談話室に置いてあるビリヤード台の上には数種類の布が広げられている。

当主はそれらを指しシンシアに好みの布を選べと言った。


「い、いや、そんなことを言われましても…」


いったいなんの罰で私は今この場にいるのだとシンシアは泣き出したくなった。

すると驚いたことに当主自らシンシアの体に布を当て始めた。

緊張のシンシアは直立不動のままである。


全ての布を試した後、この臙脂のタフタはどうだろう、と当主は仕立て職人に意見を求める。

それに対して、よろしいかと思いますと職人は答えた。


シンシアは二十年近くこの屋敷に勤めているが、忌まわしい不吉な人と思って長い間当主を嫌ってきた。

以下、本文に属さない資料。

Lemma new_items_values e :
  In e (obj_values (Log.difference A L)) <->
  Log.get A (Entry.hash e) = Some e /\ Log.get L (Entry.hash e) = None.
Proof.
  rewrite (obj_values_In _ _ new_items_unique). split.
  - intros [k Hk]. apply new_items_get in Hk.
    rewrite (keys_are_hashes A A_complete k e (proj1 Hk)). exact Hk.
  - intros H. exists (Entry.hash e). now apply new_items_get.
Qed.

Lemma join_complete_commits :
  Log.join canAppend verify L (Log.IsLog A) None
  = (Returned (Some (Log.join_commit L A (-1) (Log.difference A L))),
     Log.join_commit L A (-1) (Log.difference A L)).
Proof.
  unfold Log.join. rewrite A_id, String.eqb_refl. simpl.
  rewrite find_all_false, find_all_false; [reflexivity| |].
  - intros e He. apply new_items_values in He.
    destruct (A_admitted _ _ (proj1 He)) as [_ Hv]. now rewrite Hv.
  - intros e He. apply new_items_values in He.
    destruct (A_admitted _ _ (proj1 He)) as [Hc _]. now rewrite Hc.
Qed.

Lemma joined_commit :
  joined canAppend verify L A = Log.join_commit L A (-1) (Log.difference A L).
Proof. unfold joined. now rewrite join_complete_commits. Qed.

Lemma join_complete_returns :
  Log.join canAppend verify L (Log.IsLog A) None
  = (Returned (Some (joined canAppend verify L A)), joined canAppend verify L A).
Proof. rewrite joined_commit. apply join_complete_commits. Qed.

Lemma joined_id : Log.id (joined canAppend verify L A) = Log.id L.
Proof. rewrite joined_commit. reflexivity. Qed.

Lemma joined_entryIndex :
  Log._entryIndex (joined canAppend verify L A)
  = obj_assign (Log._entryIndex L) (Log.difference A L).
Proof. rewrite joined_commit. reflexivity. Qed.

Lemma joined_nextsIndex :
  Log._nextsIndex (joined canAppend verify L A)
  = snd (fold_left (Log.addToNextsIndex L) (obj_values (Log.difference A L))
           (Log._length L, Log._nextsIndex L)).
Proof. rewrite joined_commit. reflexivity. Qed.

Lemma joined_headsIndex :
  Log._headsIndex (joined canAppend verify L A)
  = fold_left Log.uniqueEntriesReducer
      (filter (Log.notInCurrentNexts (Log._nextsIndex (joined canAppend verify L A)))
         (filter (Log.notReferencedByNewItems
                    (fold_left Log.flatMap
                       (map Log.getNextPointers (obj_values (Log.difference A L))) []))
            (Log.findHeads
               (obj_values (obj_assign (obj_assign [] (Log._headsIndex L))
                                       (Log._headsIndex A))))))
      [].
Proof. rewrite joined_commit. reflexivity. Qed.

(** The joined log holds the entries of both logs. *)
Lemma joined_get h e :
  Log.get (joined canAppend verify L A) h = Some e <->
  Log.get L h = Some e \/ Log.get A h = Some e.
Proof.
  unfold Log.get at 1. rewrite joined_entryIndex.
  rewrite (obj_get_assign _ _ _ new_items_unique).
  destruct (obj_get (Log.difference A L) h) as [d|] eqn:Gd.
  - apply new_items_get in Gd. destruct Gd as [Ha Hl]. split.
    + intros [= <-]. now right.
    + intros [H|H]; congruence.
  - fold (Log.get L h). split; [now left|].
    intros [H|H]; [assumption|].
    destruct (Log.get L h) as [e'|] eqn:Gl.
    + f_equal. eapply LA_agree; eauto.
    + assert (Hd : obj_get (Log.difference A L) h = Some e)
        by now apply new_items_get.
      congruence.
Qed.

それなのにこの方は私のドレスの布をこんなに真剣に選んで下さっている…と少々複雑な気持ちになった。


シンシアが女の職人にサイズを計られている間、当主と男の職人はデザインブックを見ながら何やら相談している。


「あらゆるサイズの中でウエストが一番太いです」と女の職人は報告する。


「それならばやはりエンパイア型のデザインがいいだろう。

後は君たちに任せる」と職人に言い残し当主は部屋を出て行った。


その後ろ姿を見送りシンシアは反省した。

焼き過ぎた肉をかつては彼に平気で供していたことを。